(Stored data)
=== Begin Enclosure ===

(** * pytics profiler: a shallow embedding of [src/pytics/profiler.py]

    The development embeds the statistical summarisation and comparison
    pipeline of the profiler: the helper functions
    [_calculate_overview_stats], [_analyze_variable],
    [_create_summary_plots], [_analyze_duplicates], [_prepare_json_data]
    and the two entry points [profile] and [compare].

    Modelling conventions.
    - A DataFrame is an index (integer row labels) and an ordered list of
      columns, each with a string label, a dtype and, for a categorical
      column, its declared categories; a cell is [None] when pandas'
      [isna] holds for it.  Present cells are compared by kind and
      content; Python's identification of [1], [1.0] and [True] inside an
      object column is not represented.
    - Python-level faults are results of an error monad: the program's own
      [raise DataSizeError], [ZeroDivisionError] of the built-in [/] on
      plain integers, [KeyError] of a failed label lookup, and the
      [ValueError]s of [DataFrame.describe] on an empty column selection
      and of [px.bar] on an empty frequency table.
    - A true division with a NumPy scalar on the left never raises: it
      yields [NaN] or an infinity when the divisor is zero.  A finite
      quotient is carried as the exact rational; its rounding to binary64
      and to two decimals is not represented.
    - What the source leaves to the libraries is a parameter of the
      embedding, the class [Library]: the order pandas' sort gives to equal
      counts, the text of a float or of a time stamp, and whether the
      density estimate and the mutual-information routine accept their
      input.  The class states what is known of them, and every property
      below holds for every such library.
    - Values computed inside the numerical libraries (describe statistics,
      Pearson correlation, mutual information, histogram and density data)
      are carried as descriptions of the call, with its arguments.  The
      same holds for rendering, file output, the [metadata] block (a
      wall-clock time stamp) and memory estimates. *)

From Stdlib Require Import ZArith QArith Qcanon.
From stdpp Require Import base decidable option list strings gmap sorting pretty.

Open Scope nat_scope.

(** ** Python values and faults *)

Inductive exn :=
  | DataSizeError (msg : string)
  | ZeroDivisionError
  | KeyError (key : string)
  | ValueError (msg : string).

Inductive result (A : Type) :=
  | Ok (a : A)
  | Raise (e : exn).
Arguments Ok {A} a.
Arguments Raise {A} e.

Global Instance result_ret : MRet result := λ A a, Ok a.
Global Instance result_bind : MBind result := λ A B f m,
  match m with Ok a => f a | Raise e => Raise e end.
Global Instance result_fmap : FMap result := λ A B f m,
  match m with Ok a => Ok (f a) | Raise e => Raise e end.

(** A binary64 value as far as the program's own arithmetic can tell:
    the three non-finite values, or the exact quotient. *)
Inductive float64v :=
  | NaN
  | PosInf
  | NegInf
  | Fin (q : Q).

(** The two kinds of integer that reach a [/]: the built-in [int]
    ([len(...)], [Series.nunique()]) and the NumPy scalar [numpy.int64]
    (the result of a pandas [.sum()]).  All of them are counts. *)
Inductive pynum :=
  | PyInt (n : nat)
  | NpInt64 (n : nat).

Definition num_val (a : pynum) : nat :=
  match a with PyInt n | NpInt64 n => n end.

(** [a / b] where [b] is a built-in non-negative [int]. *)
Definition truediv (a : pynum) (b : nat) : result float64v :=
  match b, a with
  | O, PyInt _ => Raise ZeroDivisionError
  | O, NpInt64 O => Ok NaN
  | O, NpInt64 (S _) => Ok PosInf
  | S _, _ => Ok (Fin (Z.of_nat (num_val a) # Pos.of_nat b))
  end.

(** [x * 100] on a float. *)
Definition times100 (x : float64v) : float64v :=
  match x with
  | Fin q => Fin (q * 100)%Q
  | other => other
  end.

(** [(a / b) * 100] *)
Definition pct (a : pynum) (b : nat) : result float64v :=
  x ← truediv a b; mret (times100 x).

(** An f-string field [f"{x:.2f}"].  The text of a non-finite value is
    fixed by the language; the digits of a finite one are left to the
    formatter. *)
Inductive fstr := Fmt2f (x : float64v).

Definition fstr_text (s : fstr) : option string :=
  match s with
  | Fmt2f NaN => Some "nan"
  | Fmt2f PosInf => Some "inf"
  | Fmt2f NegInf => Some "-inf"
  | Fmt2f (Fin _) => None
  end.

(** ** DataFrames *)

Inductive dtype :=
  | int64 | int32 | float64 | float32 | bool_ | object_
  | category | datetime64 | string_.

Global Instance dtype_eq_dec : EqDecision dtype.
Proof. solve_decision. Defined.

=== End Enclosure ===

**PROBLEM DESCRIPTION**
Print nothing but the lines from the line with "PyInt _ => Raise ZeroDivisionError" to the last line of the records above. Both of those lines count.

**REPLY**
  | O, PyInt _ => Raise ZeroDivisionError
  | O, NpInt64 O => Ok NaN
  | O, NpInt64 (S _) => Ok PosInf
  | S _, _ => Ok (Fin (Z.of_nat (num_val a) # Pos.of_nat b))
  end.

(** [x * 100] on a float. *)
Definition times100 (x : float64v) : float64v :=
  match x with
  | Fin q => Fin (q * 100)%Q
  | other => other
  end.

(** [(a / b) * 100] *)
Definition pct (a : pynum) (b : nat) : result float64v :=
  x ← truediv a b; mret (times100 x).

(** An f-string field [f"{x:.2f}"].  The text of a non-finite value is
    fixed by the language; the digits of a finite one are left to the
    formatter. *)
Inductive fstr := Fmt2f (x : float64v).

Definition fstr_text (s : fstr) : option string :=
  match s with
  | Fmt2f NaN => Some "nan"
  | Fmt2f PosInf => Some "inf"
  | Fmt2f NegInf => Some "-inf"
  | Fmt2f (Fin _) => None
  end.

(** ** DataFrames *)

Inductive dtype :=
  | int64 | int32 | float64 | float32 | bool_ | object_
  | category | datetime64 | string_.

Global Instance dtype_eq_dec : EqDecision dtype.
Proof. solve_decision. Defined.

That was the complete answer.